I think there are other things you can do — look, I’m open to a conversation about this.  I think when it comes to things like Social Security, again, you’ve got to take a mixed approach.  I mean if you look at Simpson-Bowles or other plans, again, they have a combination of additional revenue along with spending reform.  — [Alan Murray, Wall Street Journal: But you're willing to at least look at that?]  — I’m willing to consider all these ideas as part of an overall plan.  I don’t think we should jump to the solutions which simply … especially in Medicare, which simply transfer costs, and within Social Security, I think there are actually other ideas, some of which some of us discussed in the SuperCommittee, but unfortunately to no avail.

I’m looking into what those “other ideas” were; I’m hoping that low-balling cost-of-living adjustments (“chained COLAs” and the like) weren’t among them.

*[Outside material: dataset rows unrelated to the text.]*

(** [set_delimiter_string] stores a delimiter of 1 to 10 characters and
    ignores any other, so a delimiter read after it is the one given or
    the one read before.  Starting from settings whose delimiter reads as
    such a string (empty settings read as the default delimiter), it still
    does after any number of calls. *)
Theorem delimiter_string_stays_acceptable (q : qsettings)
    (delimiters : list str) :
  (forall delimiter,
     SettingsManager_get_delimiter_string
       (SettingsManager_set_delimiter_string q delimiter)
     = if acceptable_delimiter delimiter then delimiter
       else SettingsManager_get_delimiter_string q)
  /\ acceptable_delimiter
       (SettingsManager_get_delimiter_string (mkQSettings ∅ ∅ ∅)) = true
  /\ (acceptable_delimiter (SettingsManager_get_delimiter_string q) = true ->
      acceptable_delimiter
        (SettingsManager_get_delimiter_string
           (fold_left SettingsManager_set_delimiter_string delimiters q))
      = true).
Proof.
  split; [apply delimiter_string_set_get|]. split; [by vm_compute|].
  revert q. induction delimiters as [|d ds IH]; intros q Hq; [done|].
  cbn [fold_left]. apply IH. rewrite delimiter_string_set_get.
  by destruct (acceptable_delimiter d) eqn:Hd.
Qed.

(** The last voice read from the settings is always a voice of the
    catalog.  [set_last_voice] refuses a voice that is not, leaving the
    settings as they are; a voice of the catalog is stored and read back. *)
Theorem last_voice_is_in_catalog (q : qsettings) (voice : str) :
  SettingsManager_get_last_voice q ∈ AppConfig.VOICES
  /\ (voice ∉ AppConfig.VOICES ->
      SettingsManager_set_last_voice q voice = (q, false))
  /\ (voice ∈ AppConfig.VOICES ->
      snd (SettingsManager_set_last_voice q voice) = true
      /\ SettingsManager_get_last_voice
           (fst (SettingsManager_set_last_voice q voice)) = voice).
Proof.
  split; [|split].
  - unfold SettingsManager_get_last_voice, AppConfig_validate_voice.
    case_bool_decide; [done|]. apply (bool_decide_unpack _). by vm_compute.
  - intros Hout. unfold SettingsManager_set_last_voice.
    rewrite validate_voice_catalog. by rewrite bool_decide_eq_false_2.
  - intros Hin. unfold SettingsManager_set_last_voice.
    rewrite validate_voice_catalog, (bool_decide_eq_true_2 _ Hin).
    cbn [negb fst snd]. split; [done|].
    unfold SettingsManager_get_last_voice. cbn [q_strings].
    rewrite lookup_insert_eq. unfold default; cbn [from_option id].
    unfold AppConfig_validate_voice. by rewrite bool_decide_eq_true_2.
Qed.
(** [Array.prototype.pop]: the last element and the array without it. *)
Definition pop {A : Type} (l : list A) : option (list A * A) :=
  match last l with
  | None => None
  | Some x => Some (removelast l, x)
  end.

(** The callback that [stopRecording] pushes, for the promise [promise]. *)
Definition export_callback (promise : nat) (blob : Blob) (s : RecordService)
  : completion unit * RecordService :=
  let s := log_invoked promise blob s in
  (* Persist the blob here. *)
  let s := set_audioBlob (Some blob) s in
  (* Release all media resources *)
  let s := match jsNode s with
           | Some _ => set_nodes (resourceNode s) (Some Disconnected) s
           | None => s
           end in
  let s := match resourceNode s with
           | Some _ => set_nodes (Some Disconnected) (jsNode s) s
           | None => s
           end in
  match audioContext s with
  | None => (Throw TypeError, s)
  | Some running => (Normal (), set_closing (closing (effects s) ++ [promise]) s)
  | Some _ => (Normal (), resolve promise s)
  end.

(** The continuation of [audioContext.close()], for the oldest promise
    that waits for it. *)
Definition context_closed (s : RecordService) : RecordService :=
  match closing (effects s) with
  | [] => s
  | promise :: rest =>
      let s := set_closing rest s in
      let s := set_audioContext (Some closed) (sampleRate s) s in
      let s := set_nodes None None s in
      resolve promise s
  end.

Definition stopRecording (s : RecordService) : nat * RecordService :=
  let promise := promises (effects s) in
  let s := new_promise s in
  match callbacks s !! "exportWav" with
  | None => (promise, reject promise s)
  | Some stack =>
      (* Export content and save *)
      let s := set_callbacks (<["exportWav" := stack ++ [promise]]> (callbacks s)) s in
      (* Post message to export wav file *)
      (promise, postMessage (ExportWavMsg mimeType) s)
  end.
(** * Further properties of the code *)

(** ** The indexes and the retry set of the tracker *)

Lemma need_retry_true key (mt : MarkerTrack.RGWDataSyncShardMarkerTrack) :
  MarkerTrack.need_retry key mt = true <-> key ∈ MarkerTrack.need_retry_set mt.
Proof. unfold MarkerTrack.need_retry. apply bool_decide_eq_true. Qed.

Lemma need_retry_false key (mt : MarkerTrack.RGWDataSyncShardMarkerTrack) :
  MarkerTrack.need_retry key mt = false <-> key ∉ MarkerTrack.need_retry_set mt.
Proof. unfold MarkerTrack.need_retry. apply bool_decide_eq_false. Qed.

Lemma empty_indexes_inverse : indexes_inverse MarkerTrack.empty.
Proof.
  intros k m. unfold MarkerTrack.empty. cbn [MarkerTrack.key_to_marker MarkerTrack.marker_to_key].
  rewrite !lookup_empty. split; intros H; discriminate H.
Qed.

Lemma first_binding_indexes_inverse key marker :
  indexes_inverse (snd (MarkerTrack.index_key_to_marker key marker MarkerTrack.empty)).
Proof.
  intros k m. unfold MarkerTrack.index_key_to_marker, MarkerTrack.empty.
  cbn [MarkerTrack.key_to_marker MarkerTrack.marker_to_key MarkerTrack.pending
       MarkerTrack.need_retry_set snd].
  rewrite lookup_empty.
  cbn [MarkerTrack.key_to_marker MarkerTrack.marker_to_key snd].
  rewrite !lookup_insert_Some, !lookup_empty.
  split; intros [[<- <-] | [_ H]]; auto; discriminate H.
Qed.
(** C6: [leave] with a voice client stops the stream when one is playing,
    disconnects in every case, so that no voice client and no player is
    left, and reports it; [leave] without a voice client only reports that
    the bot is in no voice channel, returning normally and changing
    nothing. *)
Theorem leave_cases (ctx : Ctx) :
  (forall vc, voice_client ctx = Some vc ->
     leave ctx
     = Run (with_voice_client ctx None)
           ((if is_playing vc then [EStop] else []) ++
            [EDisconnect; ESend msg_disconnected])
           (Returned tt)) /\
  (voice_client ctx = None ->
     leave ctx = Run ctx [ESend msg_not_connected] (Returned tt)).
Proof.
  destruct ctx as [who cl]. cbn [voice_client]. split.
  - intros vc ->. unfold leave, stop, disconnect. run_cmd.
    destruct (is_playing vc); reflexivity.
  - intros ->. reflexivity.
Qed.

(** C2, what the code does: with no voice client and an author who is in
    no voice channel, [play] sends the not-connected message of [join],
    which returns normally, and then raises [AttributeError] on
    [ctx.voice_client.is_playing()], outside of any [try]: the command
    ends in an exception, not in a reported failure. Nothing is connected
    and the resolver is not called. *)
Theorem play_without_voice_raises ytdl connect_error query nm :
  let ctx := {| author := {| name := nm; voice := None |}; voice_client := None |} in
  play ytdl connect_error query ctx
  = Run ctx [ESend (msg_not_in_voice (author ctx))]
        (Raised (AttributeError "is_playing")).
Proof. reflexivity. Qed.

(** ** [play] and its resolution *)

(** [play] is its part before the resolver followed by its part after. *)
Lemma play_split ytdl connect_error query (ctx : Ctx) :
  play ytdl connect_error query ctx
  = bind (play_until_resolve connect_error)
         (fun started : bool =>
            if started then play_after_resolve (from_url ytdl query true)
            else ret tt) ctx.
Proof.
  destruct ctx as [[nm v] cl].
  unfold play, play_until_resolve, play_after_resolve, play_ensure_connected,
    play_check_playback, play_start, play_except, join, connect, move_to, vc_play.
  destruct cl as [[ch pl]|].
  - run_cmd. unfold is_playing, is_paused. cbn [player].
    destruct pl as [[src [|]]|]; cbn [resumed negb]; try reflexivity.
    destruct (from_url ytdl query true); reflexivity.
  - destruct v as [c|]; [|reflexivity].
    run_cmd. destruct (connect_error c); [reflexivity|].
    cbn. destruct (from_url ytdl query true); reflexivity.
Qed.

(** Past its checks, [play] has a voice client that neither plays nor is
    paused, and has only announced that it is typing. *)
Lemma play_until_resolve_started connect_error (ctx : Ctx) :
  result (play_until_resolve connect_error ctx) = Returned true ->
  exists vc,
    voice_client (final (play_until_resolve connect_error ctx)) = Some vc /\
    is_playing vc = false /\ is_paused vc = false /\
    author (final (play_until_resolve connect_error ctx)) = author ctx /\
    (forall vc0, voice_client ctx = Some vc0 ->
       final (play_until_resolve connect_error ctx) = ctx /\
       emitted (play_until_resolve connect_error ctx) = [ETyping]).
Proof.
  destruct ctx as [[nm v] cl].
  unfold play_until_resolve, play_ensure_connected, play_check_playback,
    join, connect, move_to.
  destruct cl as [[ch pl]|].
  - run_cmd. unfold is_playing, is_paused. cbn [player].
    destruct pl as [[src [|]]|]; cbn [resumed negb]; try discriminate.
    intros _. eexists. do 4 (split; [reflexivity|]).
    intros vc0 [= <-]. split; reflexivity.
  - destruct v as [c|]; [|discriminate].
    run_cmd. destruct (connect_error c); [discriminate|].
    cbn. intros _. eexists. do 4 (split; [reflexivity|]).
    intros vc0; discriminate.
Qed.

Lemma play_after_resolve_raised e (ctx : Ctx) :
  play_after_resolve (Raised e) ctx
  = Run ctx [EPrint [Lit "Error during play command: "; FmtExn e];
             ESend msg_play_failed] (Returned tt).
Proof. destruct ctx. reflexivity. Qed.

(** C3: when the resolver fails in a [play] that has passed its checks,
    the command returns normally after the one message that it could not
    find or play the song; the voice client is as the checks left it,
    neither playing nor paused, and a context that had a voice client
    before the request is unchanged. Whenever the failure arrives, the part
    of [play] that handles it leaves the context as it finds it. *)
Theorem play_resolution_failed ytdl connect_error query (ctx : Ctx) e :
  result (play_until_resolve connect_error ctx) = Returned true ->
  from_url ytdl query true = Raised e ->
  let before := play_until_resolve connect_error ctx in
  play ytdl connect_error query ctx
  = Run (final before)
        (emitted before ++
         [EPrint [Lit "Error during play command: "; FmtExn e];
          ESend msg_play_failed])
        (Returned tt) /\
  (exists vc, voice_client (final before) = Some vc /\
              is_playing vc = false /\ is_paused vc = false) /\
  (forall vc0, voice_client ctx = Some vc0 -> final before = ctx) /\
  (forall ctx' : Ctx,
     final (play_after_resolve (Raised e) ctx') = ctx' /\
     result (play_after_resolve (Raised e) ctx') = Returned tt).
Proof.
  intros Hstart Hres before. subst before. split; [|split; [|split]].
  - rewrite play_split. unfold bind. cbv zeta. rewrite Hstart.
    rewrite Hres, play_after_resolve_raised. reflexivity.
  - destruct (play_until_resolve_started _ _ Hstart) as (vc & Hvc & Hp & Hq & _).
    exists vc. auto.
  - intros vc0 H0.
    destruct (play_until_resolve_started _ _ Hstart) as (vc & _ & _ & _ & _ & Hsame).
    apply (Hsame vc0 H0).
  - intros ctx'. rewrite play_after_resolve_raised. split; reflexivity.
Qed.

Lemma play_resolution_failed_witness :
  play ytdl_down no_connect_error "gone"
       {| author := alice; voice_client := Some {| channel := lobby; player := None |} |}
  = Run {| author := alice; voice_client := Some {| channel := lobby; player := None |} |}
        [ETyping;
         EPrint [Lit "Error during play command: ";
                 FmtExn (LibraryError "DownloadError" "Video unavailable")];
         ESend msg_play_failed]
        (Returned tt).
Proof.
  apply (play_resolution_failed ytdl_down no_connect_error "gone"
           {| author := alice; voice_client := Some {| channel := lobby; player := None |} |}
           (LibraryError "DownloadError" "Video unavailable") eq_refl eq_refl).
Defined.

Lemma play_after_resolve_returns (r : outcome YTDLSource) (ctx : Ctx) :
  result (play_after_resolve r ctx) = Returned tt.
Proof.
  destruct ctx as [who [[ch [[src [|]]|]]|]], r as [p|e]; reflexivity.
Qed.

Lemma play_after_resolve_caught (r : outcome YTDLSource) (ctx : Ctx) e :
  r = Raised e \/ (exists p, r = Returned p /\ result (vc_play p ctx) = Raised e) ->
  play_after_resolve r ctx
  = Run ctx [EPrint [Lit "Error during play command: "; FmtExn e];
             ESend msg_play_failed] (Returned tt).
Proof.
  intros [-> | (p & -> & Hp)]; [apply play_after_resolve_raised|].
  destruct ctx as [who [[ch [[src [|]]|]]|]]; cbv in Hp; try discriminate;
    injection Hp as <-; reflexivity.
Qed.

(** C10: a [play] that has passed the connection and already-playing
    checks returns normally, whatever the resolver does; and in the part
    of [play] run once the resolver has answered, in whatever state the
    voice client is by then, an exception raised by the resolver or by
    [voice_client.play] is caught: the command prints it, sends the one
    failure message, leaves the context as it was and returns normally. *)
Theorem play_catches_exceptions ytdl connect_error query (ctx : Ctx) :
  result (play_until_resolve connect_error ctx) = Returned true ->
  result (play ytdl connect_error query ctx) = Returned tt /\
  (forall (r : outcome YTDLSource) (ctx' : Ctx),
     result (play_after_resolve r ctx') = Returned tt /\
     (forall e,
        r = Raised e \/
        (exists p, r = Returned p /\ result (vc_play p ctx') = Raised e) ->
        play_after_resolve r ctx'
        = Run ctx' [EPrint [Lit "Error during play command: "; FmtExn e];
                    ESend msg_play_failed] (Returned tt))).
Proof.
  intros Hstart. split.
  - rewrite play_split. unfold bind. cbv zeta. rewrite Hstart.
    cbn [result]. apply play_after_resolve_returns.
  - intros r ctx'. split.
    + apply play_after_resolve_returns.
    + intros e. apply play_after_resolve_caught.
Qed.

Lemma play_catches_exceptions_witness :
  result (play ytdl_no_entries no_connect_error "nothing"
            {| author := alice; voice_client := None |}) = Returned tt /\
  emitted (play ytdl_no_entries no_connect_error "nothing"
             {| author := alice; voice_client := None |})
  = [EConnect lobby; ESend (msg_connected lobby); ETyping;
     EPrint [Lit "Error during play command: "; FmtExn IndexError];
     ESend msg_play_failed].
Proof.
  split.
  - apply (play_catches_exceptions ytdl_no_entries no_connect_error "nothing"
             {| author := alice; voice_client := None |} eq_refl).
  - vm_compute. reflexivity.
Defined.

(** ** One guild: pause and resume *)

Lemma session_state_playing (g : Guild) :
  session_state g = Some Playing ->
  exists c src, g_voice_client g = Some (streaming src c true).
Proof.
  destruct g as [[[c [[src [|]]|]]|] rs]; cbv [session_state g_voice_client
    is_playing is_paused player resumed negb resolving]; try discriminate.
  - intros _. exists c, src. reflexivity.
  - destruct rs; discriminate.
Qed.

The saving grace was Van Hollen’s insistence that Social Security should not be part of any “fiscal cliff” panic deal.  When Alan Murray asked him “Social Security has to be part of this?”, Van Hollen responded:

I think we should look at Social Security off budget, that’s what Simpson-Bowles did.  Simpson-Bowles said let’s look at strengthening Social Security, but we’re not going to do it as part of our deficit reduction targets.  So I think there’s room for a conversation there.  What I think others have said is that they don’t want that to be part of …how you calculate your deficit.

It’s possible Van Hollen wilted a bit at the end of a probing interview in a hostile arena, and got his own positions on deficit reduction and Social Security tangled up with each other. But recall that he opened with a paean to the Reagan-O’Neill revenue plus benefit cuts deal. Judge for yourself, watch the clip.  While it’s a judgment call, I think the Journal reporters arguably got Van Hollen right on Social Security: while he may not want Social Security benefit cuts as part of  a “fiscal cliff” deal, it’s not clear at all how strenuously he’d resist them as part of some Reagan-esque/Obama-esque “grand bargain” down the road.  As the Journal reported, Van Hollen is in fact “willing to consider” changes to Social Security — including “spending reform.”

=====
EDIT, 11/26: “I mean if you” for “When” in Van Hollen Social Security remark.
* UPDATE, 12/2: Each of the fee-for-service, dual-eligible, and Medigap ideas are discussed in some detail in the Center for American Progress publication “The Senior Protection Plan: $385 Billion in Health Care Savings Without Harming Beneficiaries.”

2 Responses to “Van Hollen OK on Medicare — but “willing to consider” Social Security “spending reform””

  1. newsrackblog.com » Blog Archive » Van Hollen, Geithner reassure on earned benefits — but just for now Says:

    [...] Van Hollen OK on Medicare — but “willing to consider” Social Security “spend… [...]

  2. Vanessa Elizebeth Says:

    Let’s begin by cutting congressional healthcare and pensions, first. When Mr. Van Hollen has achieved that, then he can begin performing other impossible miracles!